=== Recorded information ===

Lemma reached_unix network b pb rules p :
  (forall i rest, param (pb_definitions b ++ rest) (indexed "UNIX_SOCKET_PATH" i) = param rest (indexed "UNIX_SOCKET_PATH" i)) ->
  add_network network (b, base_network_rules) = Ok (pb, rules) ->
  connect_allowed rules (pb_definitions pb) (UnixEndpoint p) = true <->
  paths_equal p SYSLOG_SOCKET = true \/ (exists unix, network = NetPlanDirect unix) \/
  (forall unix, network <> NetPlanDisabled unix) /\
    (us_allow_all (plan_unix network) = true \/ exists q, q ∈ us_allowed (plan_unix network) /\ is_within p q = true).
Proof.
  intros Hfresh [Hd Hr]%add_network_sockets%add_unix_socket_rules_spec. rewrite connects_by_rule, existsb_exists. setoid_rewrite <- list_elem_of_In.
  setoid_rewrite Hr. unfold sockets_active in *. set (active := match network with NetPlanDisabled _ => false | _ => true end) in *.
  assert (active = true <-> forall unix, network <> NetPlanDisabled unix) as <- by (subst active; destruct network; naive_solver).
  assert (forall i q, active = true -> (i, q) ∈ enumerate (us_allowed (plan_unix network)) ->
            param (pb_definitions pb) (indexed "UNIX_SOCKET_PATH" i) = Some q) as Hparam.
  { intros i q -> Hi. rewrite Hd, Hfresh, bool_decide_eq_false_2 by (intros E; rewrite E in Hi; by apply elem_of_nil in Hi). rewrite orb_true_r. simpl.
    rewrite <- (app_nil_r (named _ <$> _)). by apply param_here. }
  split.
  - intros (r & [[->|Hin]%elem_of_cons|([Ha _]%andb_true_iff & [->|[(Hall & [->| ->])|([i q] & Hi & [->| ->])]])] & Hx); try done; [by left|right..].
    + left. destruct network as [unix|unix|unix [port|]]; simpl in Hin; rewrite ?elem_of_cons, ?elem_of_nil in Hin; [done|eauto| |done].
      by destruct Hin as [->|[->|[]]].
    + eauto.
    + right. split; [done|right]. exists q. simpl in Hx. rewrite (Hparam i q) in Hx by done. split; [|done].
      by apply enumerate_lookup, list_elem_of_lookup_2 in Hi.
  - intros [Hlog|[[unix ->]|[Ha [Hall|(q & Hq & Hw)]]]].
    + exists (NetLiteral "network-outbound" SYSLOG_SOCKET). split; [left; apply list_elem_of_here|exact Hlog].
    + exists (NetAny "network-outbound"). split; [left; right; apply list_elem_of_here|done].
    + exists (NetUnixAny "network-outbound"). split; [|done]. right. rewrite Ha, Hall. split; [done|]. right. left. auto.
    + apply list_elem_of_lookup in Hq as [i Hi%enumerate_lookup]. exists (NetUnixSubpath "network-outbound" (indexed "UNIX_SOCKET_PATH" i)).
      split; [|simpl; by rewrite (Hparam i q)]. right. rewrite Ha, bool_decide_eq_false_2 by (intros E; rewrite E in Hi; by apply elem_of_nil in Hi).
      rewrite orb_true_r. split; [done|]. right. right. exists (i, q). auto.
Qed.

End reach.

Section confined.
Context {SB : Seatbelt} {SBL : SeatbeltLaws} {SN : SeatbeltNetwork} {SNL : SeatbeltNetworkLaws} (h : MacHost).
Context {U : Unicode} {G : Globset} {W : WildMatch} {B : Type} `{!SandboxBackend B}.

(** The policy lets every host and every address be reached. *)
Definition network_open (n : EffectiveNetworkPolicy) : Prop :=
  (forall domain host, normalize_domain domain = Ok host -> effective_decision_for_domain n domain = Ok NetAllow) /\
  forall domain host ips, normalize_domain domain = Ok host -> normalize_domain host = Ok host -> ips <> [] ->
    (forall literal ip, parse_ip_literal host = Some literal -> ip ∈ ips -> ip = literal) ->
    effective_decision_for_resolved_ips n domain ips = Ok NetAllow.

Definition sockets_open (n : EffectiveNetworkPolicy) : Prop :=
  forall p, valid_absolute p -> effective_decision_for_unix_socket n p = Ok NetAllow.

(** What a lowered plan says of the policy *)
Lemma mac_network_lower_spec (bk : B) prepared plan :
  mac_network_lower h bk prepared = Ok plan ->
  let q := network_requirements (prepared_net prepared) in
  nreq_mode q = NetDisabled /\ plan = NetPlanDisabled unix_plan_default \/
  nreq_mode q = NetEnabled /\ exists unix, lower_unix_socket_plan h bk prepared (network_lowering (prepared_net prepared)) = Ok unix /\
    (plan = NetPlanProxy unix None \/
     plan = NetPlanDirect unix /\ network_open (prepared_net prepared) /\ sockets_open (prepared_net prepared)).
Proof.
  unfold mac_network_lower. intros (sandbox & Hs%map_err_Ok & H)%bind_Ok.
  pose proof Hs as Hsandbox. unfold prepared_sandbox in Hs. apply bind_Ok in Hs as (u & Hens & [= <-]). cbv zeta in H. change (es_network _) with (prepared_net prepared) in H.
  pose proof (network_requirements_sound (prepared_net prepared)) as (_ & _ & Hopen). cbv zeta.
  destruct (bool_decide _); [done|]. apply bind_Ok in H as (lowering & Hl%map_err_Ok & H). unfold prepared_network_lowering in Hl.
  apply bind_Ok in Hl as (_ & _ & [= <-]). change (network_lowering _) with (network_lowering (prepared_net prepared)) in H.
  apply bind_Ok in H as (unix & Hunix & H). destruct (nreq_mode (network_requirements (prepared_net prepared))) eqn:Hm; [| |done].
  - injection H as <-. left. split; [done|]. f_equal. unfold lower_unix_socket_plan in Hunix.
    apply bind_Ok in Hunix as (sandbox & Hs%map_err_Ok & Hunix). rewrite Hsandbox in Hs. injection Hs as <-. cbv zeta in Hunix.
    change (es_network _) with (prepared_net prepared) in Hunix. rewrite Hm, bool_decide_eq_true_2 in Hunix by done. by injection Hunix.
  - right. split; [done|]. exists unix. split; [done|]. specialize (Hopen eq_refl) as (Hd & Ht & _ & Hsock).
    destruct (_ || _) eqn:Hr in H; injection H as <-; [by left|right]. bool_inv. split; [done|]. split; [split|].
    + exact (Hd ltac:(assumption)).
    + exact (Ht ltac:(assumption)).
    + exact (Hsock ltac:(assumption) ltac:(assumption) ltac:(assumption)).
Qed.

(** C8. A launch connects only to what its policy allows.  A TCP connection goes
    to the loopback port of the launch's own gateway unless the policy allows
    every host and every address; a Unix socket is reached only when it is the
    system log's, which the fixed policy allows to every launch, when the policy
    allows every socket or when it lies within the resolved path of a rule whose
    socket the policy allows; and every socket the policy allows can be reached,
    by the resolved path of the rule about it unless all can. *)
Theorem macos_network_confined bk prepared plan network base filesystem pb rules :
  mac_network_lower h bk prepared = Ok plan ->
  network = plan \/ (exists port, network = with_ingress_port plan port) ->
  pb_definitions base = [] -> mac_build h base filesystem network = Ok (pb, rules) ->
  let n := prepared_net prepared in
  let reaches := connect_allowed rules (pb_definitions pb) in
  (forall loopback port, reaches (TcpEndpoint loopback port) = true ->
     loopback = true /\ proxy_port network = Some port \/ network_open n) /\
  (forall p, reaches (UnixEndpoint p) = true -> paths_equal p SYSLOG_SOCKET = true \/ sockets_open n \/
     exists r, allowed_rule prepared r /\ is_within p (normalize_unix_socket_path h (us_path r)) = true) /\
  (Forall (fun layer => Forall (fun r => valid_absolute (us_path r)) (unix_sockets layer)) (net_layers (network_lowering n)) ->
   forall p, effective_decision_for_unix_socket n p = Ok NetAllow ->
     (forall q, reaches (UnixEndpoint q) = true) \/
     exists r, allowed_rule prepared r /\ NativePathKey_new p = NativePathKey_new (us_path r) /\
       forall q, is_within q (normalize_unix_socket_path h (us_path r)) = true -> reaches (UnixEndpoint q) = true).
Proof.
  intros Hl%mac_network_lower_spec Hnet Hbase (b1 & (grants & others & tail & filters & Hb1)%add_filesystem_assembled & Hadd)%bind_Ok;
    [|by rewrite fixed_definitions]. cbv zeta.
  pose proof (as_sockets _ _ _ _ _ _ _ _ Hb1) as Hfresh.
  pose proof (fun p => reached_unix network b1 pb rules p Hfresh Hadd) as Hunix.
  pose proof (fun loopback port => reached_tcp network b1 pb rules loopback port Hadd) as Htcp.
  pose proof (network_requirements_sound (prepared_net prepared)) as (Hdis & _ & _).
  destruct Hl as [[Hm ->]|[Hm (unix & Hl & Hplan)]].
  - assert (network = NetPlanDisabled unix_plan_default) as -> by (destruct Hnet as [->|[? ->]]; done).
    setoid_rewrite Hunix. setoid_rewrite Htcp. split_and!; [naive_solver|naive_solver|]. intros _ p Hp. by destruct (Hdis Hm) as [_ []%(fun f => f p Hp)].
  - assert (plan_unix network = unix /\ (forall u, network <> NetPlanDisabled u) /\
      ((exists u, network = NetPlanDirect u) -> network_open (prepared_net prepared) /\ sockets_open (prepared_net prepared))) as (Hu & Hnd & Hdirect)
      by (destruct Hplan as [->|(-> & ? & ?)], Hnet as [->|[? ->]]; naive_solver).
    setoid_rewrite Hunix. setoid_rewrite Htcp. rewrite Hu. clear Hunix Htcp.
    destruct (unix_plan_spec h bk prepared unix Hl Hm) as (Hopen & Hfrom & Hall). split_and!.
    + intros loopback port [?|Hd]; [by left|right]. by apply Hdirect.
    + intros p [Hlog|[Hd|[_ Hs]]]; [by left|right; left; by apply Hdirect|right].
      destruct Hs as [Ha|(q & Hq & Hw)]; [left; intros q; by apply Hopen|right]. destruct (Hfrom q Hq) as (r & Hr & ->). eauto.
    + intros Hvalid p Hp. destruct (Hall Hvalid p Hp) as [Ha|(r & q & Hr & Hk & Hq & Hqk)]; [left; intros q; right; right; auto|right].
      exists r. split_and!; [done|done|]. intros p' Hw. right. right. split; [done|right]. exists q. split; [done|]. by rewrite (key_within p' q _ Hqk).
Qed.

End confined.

===

▸ What you are asked to do
Transcribe only the lines from the beginning of the entries to the line with "(forall unix, network", inclusive, exactly as written.

▸ Exercise output
Lemma reached_unix network b pb rules p :
  (forall i rest, param (pb_definitions b ++ rest) (indexed "UNIX_SOCKET_PATH" i) = param rest (indexed "UNIX_SOCKET_PATH" i)) ->
  add_network network (b, base_network_rules) = Ok (pb, rules) ->
  connect_allowed rules (pb_definitions pb) (UnixEndpoint p) = true <->
  paths_equal p SYSLOG_SOCKET = true \/ (exists unix, network = NetPlanDirect unix) \/
  (forall unix, network <> NetPlanDisabled unix) /\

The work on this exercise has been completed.